In the entries below, find the line with "replace (1 + d - 1)%Z" and print exactly every line from there up to and including the line with "rewrite Hs. split.", with no other lines.

------ PROVIDED ENTRIES

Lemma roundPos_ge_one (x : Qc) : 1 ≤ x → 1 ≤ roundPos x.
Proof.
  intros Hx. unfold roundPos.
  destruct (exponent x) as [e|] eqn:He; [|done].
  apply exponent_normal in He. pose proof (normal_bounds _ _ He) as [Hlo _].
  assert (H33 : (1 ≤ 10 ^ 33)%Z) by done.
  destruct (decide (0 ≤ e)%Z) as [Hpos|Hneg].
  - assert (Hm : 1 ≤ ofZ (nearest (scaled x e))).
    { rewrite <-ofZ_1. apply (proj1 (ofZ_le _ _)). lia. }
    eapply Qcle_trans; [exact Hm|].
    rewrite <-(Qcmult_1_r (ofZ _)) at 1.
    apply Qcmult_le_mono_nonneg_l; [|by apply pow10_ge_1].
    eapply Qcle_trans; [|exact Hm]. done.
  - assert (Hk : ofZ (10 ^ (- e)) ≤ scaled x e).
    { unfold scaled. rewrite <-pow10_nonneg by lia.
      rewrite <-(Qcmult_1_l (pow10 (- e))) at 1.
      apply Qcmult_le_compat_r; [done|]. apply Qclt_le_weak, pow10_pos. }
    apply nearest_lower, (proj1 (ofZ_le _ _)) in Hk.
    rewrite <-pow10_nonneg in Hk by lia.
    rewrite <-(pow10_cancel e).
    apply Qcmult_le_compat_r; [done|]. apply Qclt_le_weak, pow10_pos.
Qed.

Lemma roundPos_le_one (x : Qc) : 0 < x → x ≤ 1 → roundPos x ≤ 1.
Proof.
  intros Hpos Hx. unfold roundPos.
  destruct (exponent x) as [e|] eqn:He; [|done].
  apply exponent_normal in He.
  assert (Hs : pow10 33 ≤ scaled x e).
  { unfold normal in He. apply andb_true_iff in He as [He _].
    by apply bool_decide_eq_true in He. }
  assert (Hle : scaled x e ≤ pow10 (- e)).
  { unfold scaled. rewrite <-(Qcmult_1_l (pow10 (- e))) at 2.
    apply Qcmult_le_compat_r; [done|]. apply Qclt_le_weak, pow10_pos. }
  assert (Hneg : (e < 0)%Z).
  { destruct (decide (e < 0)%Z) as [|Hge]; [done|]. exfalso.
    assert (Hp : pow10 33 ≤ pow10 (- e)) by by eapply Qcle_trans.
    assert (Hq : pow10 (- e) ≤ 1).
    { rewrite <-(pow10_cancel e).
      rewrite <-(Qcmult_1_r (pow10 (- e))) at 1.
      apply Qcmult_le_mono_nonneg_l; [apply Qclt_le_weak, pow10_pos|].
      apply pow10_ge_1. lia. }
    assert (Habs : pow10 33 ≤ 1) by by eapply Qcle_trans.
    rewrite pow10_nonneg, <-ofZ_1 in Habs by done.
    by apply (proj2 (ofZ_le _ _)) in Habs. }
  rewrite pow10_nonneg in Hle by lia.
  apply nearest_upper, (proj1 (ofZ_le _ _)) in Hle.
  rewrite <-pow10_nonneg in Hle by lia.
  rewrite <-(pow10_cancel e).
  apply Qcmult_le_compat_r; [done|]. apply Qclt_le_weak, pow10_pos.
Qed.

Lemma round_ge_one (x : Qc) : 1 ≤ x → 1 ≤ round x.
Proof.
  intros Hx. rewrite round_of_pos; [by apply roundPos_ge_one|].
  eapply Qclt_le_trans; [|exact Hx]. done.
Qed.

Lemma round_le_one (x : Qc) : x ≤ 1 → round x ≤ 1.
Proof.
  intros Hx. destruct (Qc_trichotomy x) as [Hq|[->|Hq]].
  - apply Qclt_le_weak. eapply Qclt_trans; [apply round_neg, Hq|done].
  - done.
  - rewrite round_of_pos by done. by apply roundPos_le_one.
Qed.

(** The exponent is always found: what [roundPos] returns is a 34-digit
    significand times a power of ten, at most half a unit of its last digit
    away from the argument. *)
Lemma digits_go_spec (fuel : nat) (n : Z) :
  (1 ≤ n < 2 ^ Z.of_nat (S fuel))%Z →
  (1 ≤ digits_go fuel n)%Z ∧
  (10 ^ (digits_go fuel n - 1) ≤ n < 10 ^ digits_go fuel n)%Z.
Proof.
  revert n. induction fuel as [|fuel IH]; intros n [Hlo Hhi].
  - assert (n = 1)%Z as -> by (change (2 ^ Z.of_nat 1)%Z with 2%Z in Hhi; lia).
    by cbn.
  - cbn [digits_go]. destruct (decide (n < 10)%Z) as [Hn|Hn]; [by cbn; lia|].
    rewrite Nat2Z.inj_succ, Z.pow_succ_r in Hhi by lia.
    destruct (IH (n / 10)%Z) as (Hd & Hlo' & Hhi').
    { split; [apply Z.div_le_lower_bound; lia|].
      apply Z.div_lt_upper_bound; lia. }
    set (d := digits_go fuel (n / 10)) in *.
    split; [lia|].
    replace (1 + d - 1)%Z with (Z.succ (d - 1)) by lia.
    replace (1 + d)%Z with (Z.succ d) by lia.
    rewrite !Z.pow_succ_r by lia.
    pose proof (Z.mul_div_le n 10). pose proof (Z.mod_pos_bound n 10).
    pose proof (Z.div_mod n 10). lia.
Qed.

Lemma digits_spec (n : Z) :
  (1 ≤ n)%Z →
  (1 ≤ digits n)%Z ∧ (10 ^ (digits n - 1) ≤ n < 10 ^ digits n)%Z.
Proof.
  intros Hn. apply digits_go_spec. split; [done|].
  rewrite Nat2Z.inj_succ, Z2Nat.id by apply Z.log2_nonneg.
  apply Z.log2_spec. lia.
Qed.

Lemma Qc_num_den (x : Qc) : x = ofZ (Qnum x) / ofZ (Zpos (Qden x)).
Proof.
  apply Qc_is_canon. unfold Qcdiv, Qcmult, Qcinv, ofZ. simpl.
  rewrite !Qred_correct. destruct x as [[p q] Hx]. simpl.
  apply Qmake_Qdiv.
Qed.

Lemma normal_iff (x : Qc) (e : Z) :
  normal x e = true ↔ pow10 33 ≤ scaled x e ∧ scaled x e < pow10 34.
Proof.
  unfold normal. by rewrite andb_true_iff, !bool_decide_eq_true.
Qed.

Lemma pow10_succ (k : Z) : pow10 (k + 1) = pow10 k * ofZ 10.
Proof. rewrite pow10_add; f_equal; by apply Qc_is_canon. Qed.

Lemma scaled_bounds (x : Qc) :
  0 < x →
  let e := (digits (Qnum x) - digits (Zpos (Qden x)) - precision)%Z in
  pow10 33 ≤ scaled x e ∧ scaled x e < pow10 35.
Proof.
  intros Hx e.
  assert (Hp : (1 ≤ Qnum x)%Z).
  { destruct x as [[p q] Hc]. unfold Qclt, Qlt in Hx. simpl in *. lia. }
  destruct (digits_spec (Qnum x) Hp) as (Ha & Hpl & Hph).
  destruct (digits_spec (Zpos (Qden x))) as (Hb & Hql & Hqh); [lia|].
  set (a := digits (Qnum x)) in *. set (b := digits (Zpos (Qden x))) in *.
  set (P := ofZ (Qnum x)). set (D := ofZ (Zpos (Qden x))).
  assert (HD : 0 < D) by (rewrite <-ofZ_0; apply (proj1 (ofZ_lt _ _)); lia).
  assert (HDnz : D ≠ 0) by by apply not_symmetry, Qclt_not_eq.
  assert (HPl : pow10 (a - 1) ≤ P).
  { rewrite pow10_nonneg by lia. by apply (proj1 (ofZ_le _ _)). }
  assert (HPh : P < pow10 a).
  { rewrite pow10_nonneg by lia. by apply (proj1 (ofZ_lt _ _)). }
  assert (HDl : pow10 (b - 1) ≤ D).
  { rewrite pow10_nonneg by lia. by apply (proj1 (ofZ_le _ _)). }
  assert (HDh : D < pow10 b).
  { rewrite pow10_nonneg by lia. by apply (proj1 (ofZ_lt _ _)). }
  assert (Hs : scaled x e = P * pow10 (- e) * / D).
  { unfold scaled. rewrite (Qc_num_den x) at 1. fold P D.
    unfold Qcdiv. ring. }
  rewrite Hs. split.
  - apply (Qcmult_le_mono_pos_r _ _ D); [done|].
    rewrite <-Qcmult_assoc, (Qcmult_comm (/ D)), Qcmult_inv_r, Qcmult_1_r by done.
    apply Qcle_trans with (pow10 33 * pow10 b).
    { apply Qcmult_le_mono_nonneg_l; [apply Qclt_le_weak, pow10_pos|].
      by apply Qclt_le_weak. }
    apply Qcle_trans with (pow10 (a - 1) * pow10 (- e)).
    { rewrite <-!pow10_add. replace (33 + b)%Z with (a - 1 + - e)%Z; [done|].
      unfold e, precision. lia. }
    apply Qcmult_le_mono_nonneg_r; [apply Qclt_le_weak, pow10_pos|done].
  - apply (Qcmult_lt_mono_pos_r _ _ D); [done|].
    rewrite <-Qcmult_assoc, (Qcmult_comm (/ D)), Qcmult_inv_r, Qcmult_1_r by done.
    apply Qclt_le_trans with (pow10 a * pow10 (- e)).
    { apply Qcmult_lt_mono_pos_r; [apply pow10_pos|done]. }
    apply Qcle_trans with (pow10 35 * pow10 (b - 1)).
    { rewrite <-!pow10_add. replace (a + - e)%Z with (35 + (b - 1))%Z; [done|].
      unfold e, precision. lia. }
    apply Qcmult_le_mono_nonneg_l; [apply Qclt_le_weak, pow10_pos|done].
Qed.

------------
------ PROVIDED ENTRIES

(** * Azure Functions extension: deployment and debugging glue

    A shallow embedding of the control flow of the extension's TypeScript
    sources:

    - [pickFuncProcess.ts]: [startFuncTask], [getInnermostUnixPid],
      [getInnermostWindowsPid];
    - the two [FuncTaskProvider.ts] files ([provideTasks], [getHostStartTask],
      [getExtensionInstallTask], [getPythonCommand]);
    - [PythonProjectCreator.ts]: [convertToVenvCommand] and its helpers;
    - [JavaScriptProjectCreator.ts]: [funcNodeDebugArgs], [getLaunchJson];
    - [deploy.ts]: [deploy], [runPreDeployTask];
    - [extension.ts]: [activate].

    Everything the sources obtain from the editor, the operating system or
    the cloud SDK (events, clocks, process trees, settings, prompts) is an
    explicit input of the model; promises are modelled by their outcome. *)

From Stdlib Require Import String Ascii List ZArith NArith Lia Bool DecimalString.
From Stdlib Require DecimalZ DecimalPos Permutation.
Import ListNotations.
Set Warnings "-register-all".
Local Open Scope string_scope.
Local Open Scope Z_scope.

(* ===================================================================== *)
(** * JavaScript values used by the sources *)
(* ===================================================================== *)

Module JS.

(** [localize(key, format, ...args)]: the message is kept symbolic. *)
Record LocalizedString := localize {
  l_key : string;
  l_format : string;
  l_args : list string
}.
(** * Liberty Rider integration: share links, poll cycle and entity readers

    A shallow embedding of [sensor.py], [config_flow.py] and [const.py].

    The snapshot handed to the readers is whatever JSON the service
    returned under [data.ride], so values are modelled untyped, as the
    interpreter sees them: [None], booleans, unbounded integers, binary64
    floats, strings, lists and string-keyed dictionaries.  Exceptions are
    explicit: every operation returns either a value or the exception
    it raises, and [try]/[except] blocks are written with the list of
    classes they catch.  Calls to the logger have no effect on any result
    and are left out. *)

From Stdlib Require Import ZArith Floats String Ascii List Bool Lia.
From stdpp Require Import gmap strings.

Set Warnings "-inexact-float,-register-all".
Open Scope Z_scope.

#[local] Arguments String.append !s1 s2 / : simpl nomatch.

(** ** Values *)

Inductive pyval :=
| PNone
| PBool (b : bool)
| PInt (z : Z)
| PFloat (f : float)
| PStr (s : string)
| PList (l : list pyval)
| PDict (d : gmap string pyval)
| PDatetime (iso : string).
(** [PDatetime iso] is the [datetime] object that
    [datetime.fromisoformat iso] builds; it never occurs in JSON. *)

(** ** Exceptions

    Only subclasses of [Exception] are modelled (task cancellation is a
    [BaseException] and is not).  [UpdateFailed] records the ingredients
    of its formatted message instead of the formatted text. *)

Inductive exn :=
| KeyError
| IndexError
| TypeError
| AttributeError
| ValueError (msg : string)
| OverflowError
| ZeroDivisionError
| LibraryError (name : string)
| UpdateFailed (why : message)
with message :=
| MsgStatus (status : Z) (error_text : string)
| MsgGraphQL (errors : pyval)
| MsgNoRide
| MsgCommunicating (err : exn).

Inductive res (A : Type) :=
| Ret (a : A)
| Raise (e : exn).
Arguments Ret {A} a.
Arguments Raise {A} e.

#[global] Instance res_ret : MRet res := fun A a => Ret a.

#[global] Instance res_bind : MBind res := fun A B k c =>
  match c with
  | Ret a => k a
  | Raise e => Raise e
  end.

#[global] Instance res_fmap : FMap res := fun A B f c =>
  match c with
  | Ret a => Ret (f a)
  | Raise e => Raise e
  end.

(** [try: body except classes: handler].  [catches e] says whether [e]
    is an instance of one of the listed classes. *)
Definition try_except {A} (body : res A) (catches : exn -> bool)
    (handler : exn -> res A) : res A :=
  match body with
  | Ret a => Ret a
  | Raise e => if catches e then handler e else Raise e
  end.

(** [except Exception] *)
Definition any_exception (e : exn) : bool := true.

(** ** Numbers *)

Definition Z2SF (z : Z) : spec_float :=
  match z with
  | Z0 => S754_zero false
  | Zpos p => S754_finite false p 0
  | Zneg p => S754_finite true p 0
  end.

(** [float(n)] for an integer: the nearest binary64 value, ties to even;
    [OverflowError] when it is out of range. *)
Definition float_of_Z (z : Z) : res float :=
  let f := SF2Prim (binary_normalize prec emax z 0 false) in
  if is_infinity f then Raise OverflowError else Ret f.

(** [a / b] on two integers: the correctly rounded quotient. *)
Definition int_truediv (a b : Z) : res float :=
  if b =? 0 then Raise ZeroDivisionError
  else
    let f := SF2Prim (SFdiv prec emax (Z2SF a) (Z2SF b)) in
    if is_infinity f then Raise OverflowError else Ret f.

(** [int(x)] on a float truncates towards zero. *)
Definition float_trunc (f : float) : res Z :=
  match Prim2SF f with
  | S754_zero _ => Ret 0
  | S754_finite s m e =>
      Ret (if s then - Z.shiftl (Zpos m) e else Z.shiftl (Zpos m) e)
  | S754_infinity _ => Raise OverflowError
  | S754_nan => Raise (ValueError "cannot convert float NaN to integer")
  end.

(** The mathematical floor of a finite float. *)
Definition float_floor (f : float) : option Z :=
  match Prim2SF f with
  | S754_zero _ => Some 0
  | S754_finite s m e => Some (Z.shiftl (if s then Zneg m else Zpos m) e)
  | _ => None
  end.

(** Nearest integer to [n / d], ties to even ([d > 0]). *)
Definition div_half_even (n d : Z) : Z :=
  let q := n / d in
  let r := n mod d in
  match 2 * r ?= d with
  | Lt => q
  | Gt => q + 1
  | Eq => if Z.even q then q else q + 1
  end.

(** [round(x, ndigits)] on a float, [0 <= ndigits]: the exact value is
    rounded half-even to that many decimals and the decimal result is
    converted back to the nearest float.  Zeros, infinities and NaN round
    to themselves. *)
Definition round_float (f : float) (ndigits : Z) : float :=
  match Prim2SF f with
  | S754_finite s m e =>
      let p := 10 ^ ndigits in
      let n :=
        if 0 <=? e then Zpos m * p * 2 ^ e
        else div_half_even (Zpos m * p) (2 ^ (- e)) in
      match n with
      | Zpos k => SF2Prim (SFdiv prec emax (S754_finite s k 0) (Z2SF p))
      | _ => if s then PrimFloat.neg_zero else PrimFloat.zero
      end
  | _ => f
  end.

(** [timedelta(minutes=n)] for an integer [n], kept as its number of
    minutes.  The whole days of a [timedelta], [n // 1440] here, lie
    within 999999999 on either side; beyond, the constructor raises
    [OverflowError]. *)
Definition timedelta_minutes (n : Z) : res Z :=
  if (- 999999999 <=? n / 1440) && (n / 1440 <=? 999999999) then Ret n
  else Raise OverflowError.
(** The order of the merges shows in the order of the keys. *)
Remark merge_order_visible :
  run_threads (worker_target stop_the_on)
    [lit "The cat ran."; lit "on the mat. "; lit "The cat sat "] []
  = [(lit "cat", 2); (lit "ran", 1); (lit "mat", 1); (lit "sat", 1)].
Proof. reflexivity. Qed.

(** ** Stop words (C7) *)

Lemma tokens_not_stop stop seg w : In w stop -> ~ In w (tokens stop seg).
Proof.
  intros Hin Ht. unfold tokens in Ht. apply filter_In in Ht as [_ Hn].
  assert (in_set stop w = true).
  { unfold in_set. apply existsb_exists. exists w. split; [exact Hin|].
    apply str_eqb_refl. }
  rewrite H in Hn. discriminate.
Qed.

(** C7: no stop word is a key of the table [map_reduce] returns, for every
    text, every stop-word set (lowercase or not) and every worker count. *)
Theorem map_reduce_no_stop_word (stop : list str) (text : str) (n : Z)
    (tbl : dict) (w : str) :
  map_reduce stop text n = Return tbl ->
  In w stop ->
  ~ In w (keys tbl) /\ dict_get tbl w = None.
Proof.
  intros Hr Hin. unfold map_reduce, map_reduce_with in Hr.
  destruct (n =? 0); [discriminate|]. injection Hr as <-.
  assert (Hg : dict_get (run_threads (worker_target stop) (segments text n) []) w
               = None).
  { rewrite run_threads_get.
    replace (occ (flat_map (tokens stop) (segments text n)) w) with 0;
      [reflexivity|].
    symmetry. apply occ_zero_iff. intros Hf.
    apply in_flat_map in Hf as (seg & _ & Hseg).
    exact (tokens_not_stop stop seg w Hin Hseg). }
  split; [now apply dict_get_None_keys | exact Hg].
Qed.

------------
------ PROVIDED ENTRIES

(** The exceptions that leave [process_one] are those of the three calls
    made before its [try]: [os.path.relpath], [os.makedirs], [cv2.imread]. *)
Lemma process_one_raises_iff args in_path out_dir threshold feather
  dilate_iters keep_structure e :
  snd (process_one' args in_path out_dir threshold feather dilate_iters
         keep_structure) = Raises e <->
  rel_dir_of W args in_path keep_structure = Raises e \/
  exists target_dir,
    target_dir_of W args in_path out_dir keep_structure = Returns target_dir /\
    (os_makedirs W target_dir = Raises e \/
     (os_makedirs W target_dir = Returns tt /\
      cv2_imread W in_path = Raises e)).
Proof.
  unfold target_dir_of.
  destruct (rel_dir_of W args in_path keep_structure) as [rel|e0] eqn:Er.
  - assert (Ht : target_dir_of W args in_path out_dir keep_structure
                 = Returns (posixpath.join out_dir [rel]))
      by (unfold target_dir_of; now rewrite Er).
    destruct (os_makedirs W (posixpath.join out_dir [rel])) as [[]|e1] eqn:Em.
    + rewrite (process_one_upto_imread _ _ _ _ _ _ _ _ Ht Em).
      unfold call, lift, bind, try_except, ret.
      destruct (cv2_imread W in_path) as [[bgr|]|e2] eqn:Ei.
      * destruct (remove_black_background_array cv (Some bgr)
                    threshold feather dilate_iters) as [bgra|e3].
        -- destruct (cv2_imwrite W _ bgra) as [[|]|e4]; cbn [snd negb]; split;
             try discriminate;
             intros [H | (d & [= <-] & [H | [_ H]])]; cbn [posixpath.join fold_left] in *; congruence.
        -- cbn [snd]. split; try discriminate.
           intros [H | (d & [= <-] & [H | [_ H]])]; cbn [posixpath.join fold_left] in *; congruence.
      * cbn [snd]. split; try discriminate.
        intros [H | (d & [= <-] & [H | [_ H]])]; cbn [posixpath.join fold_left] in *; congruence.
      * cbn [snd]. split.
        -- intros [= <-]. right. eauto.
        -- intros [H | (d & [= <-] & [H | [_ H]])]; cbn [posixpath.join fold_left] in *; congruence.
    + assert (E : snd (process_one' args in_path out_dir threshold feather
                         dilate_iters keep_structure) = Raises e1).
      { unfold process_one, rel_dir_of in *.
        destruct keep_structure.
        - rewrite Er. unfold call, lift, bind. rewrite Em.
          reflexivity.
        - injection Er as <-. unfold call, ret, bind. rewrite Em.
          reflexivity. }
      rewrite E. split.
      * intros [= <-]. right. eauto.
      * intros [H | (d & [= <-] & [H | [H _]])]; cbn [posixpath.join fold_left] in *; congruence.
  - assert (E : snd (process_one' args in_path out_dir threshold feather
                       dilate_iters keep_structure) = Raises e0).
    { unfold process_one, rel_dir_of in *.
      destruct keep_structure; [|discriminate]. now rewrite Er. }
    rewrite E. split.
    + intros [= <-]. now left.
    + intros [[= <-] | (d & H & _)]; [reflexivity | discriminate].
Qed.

------------

SOLVED EXERCISE:
    replace (1 + d - 1)%Z with (Z.succ (d - 1)) by lia.
    replace (1 + d)%Z with (Z.succ d) by lia.
    rewrite !Z.pow_succ_r by lia.
    pose proof (Z.mul_div_le n 10). pose proof (Z.mod_pos_bound n 10).
    pose proof (Z.div_mod n 10). lia.
Qed.

Lemma digits_spec (n : Z) :
  (1 ≤ n)%Z →
  (1 ≤ digits n)%Z ∧ (10 ^ (digits n - 1) ≤ n < 10 ^ digits n)%Z.
Proof.
  intros Hn. apply digits_go_spec. split; [done|].
  rewrite Nat2Z.inj_succ, Z2Nat.id by apply Z.log2_nonneg.
  apply Z.log2_spec. lia.
Qed.

Lemma Qc_num_den (x : Qc) : x = ofZ (Qnum x) / ofZ (Zpos (Qden x)).
Proof.
  apply Qc_is_canon. unfold Qcdiv, Qcmult, Qcinv, ofZ. simpl.
  rewrite !Qred_correct. destruct x as [[p q] Hx]. simpl.
  apply Qmake_Qdiv.
Qed.

Lemma normal_iff (x : Qc) (e : Z) :
  normal x e = true ↔ pow10 33 ≤ scaled x e ∧ scaled x e < pow10 34.
Proof.
  unfold normal. by rewrite andb_true_iff, !bool_decide_eq_true.
Qed.

Lemma pow10_succ (k : Z) : pow10 (k + 1) = pow10 k * ofZ 10.
Proof. rewrite pow10_add; f_equal; by apply Qc_is_canon. Qed.

Lemma scaled_bounds (x : Qc) :
  0 < x →
  let e := (digits (Qnum x) - digits (Zpos (Qden x)) - precision)%Z in
  pow10 33 ≤ scaled x e ∧ scaled x e < pow10 35.
Proof.
  intros Hx e.
  assert (Hp : (1 ≤ Qnum x)%Z).
  { destruct x as [[p q] Hc]. unfold Qclt, Qlt in Hx. simpl in *. lia. }
  destruct (digits_spec (Qnum x) Hp) as (Ha & Hpl & Hph).
  destruct (digits_spec (Zpos (Qden x))) as (Hb & Hql & Hqh); [lia|].
  set (a := digits (Qnum x)) in *. set (b := digits (Zpos (Qden x))) in *.
  set (P := ofZ (Qnum x)). set (D := ofZ (Zpos (Qden x))).
  assert (HD : 0 < D) by (rewrite <-ofZ_0; apply (proj1 (ofZ_lt _ _)); lia).
  assert (HDnz : D ≠ 0) by by apply not_symmetry, Qclt_not_eq.
  assert (HPl : pow10 (a - 1) ≤ P).
  { rewrite pow10_nonneg by lia. by apply (proj1 (ofZ_le _ _)). }
  assert (HPh : P < pow10 a).
  { rewrite pow10_nonneg by lia. by apply (proj1 (ofZ_lt _ _)). }
  assert (HDl : pow10 (b - 1) ≤ D).
  { rewrite pow10_nonneg by lia. by apply (proj1 (ofZ_le _ _)). }
  assert (HDh : D < pow10 b).
  { rewrite pow10_nonneg by lia. by apply (proj1 (ofZ_lt _ _)). }
  assert (Hs : scaled x e = P * pow10 (- e) * / D).
  { unfold scaled. rewrite (Qc_num_den x) at 1. fold P D.
    unfold Qcdiv. ring. }
  rewrite Hs. split.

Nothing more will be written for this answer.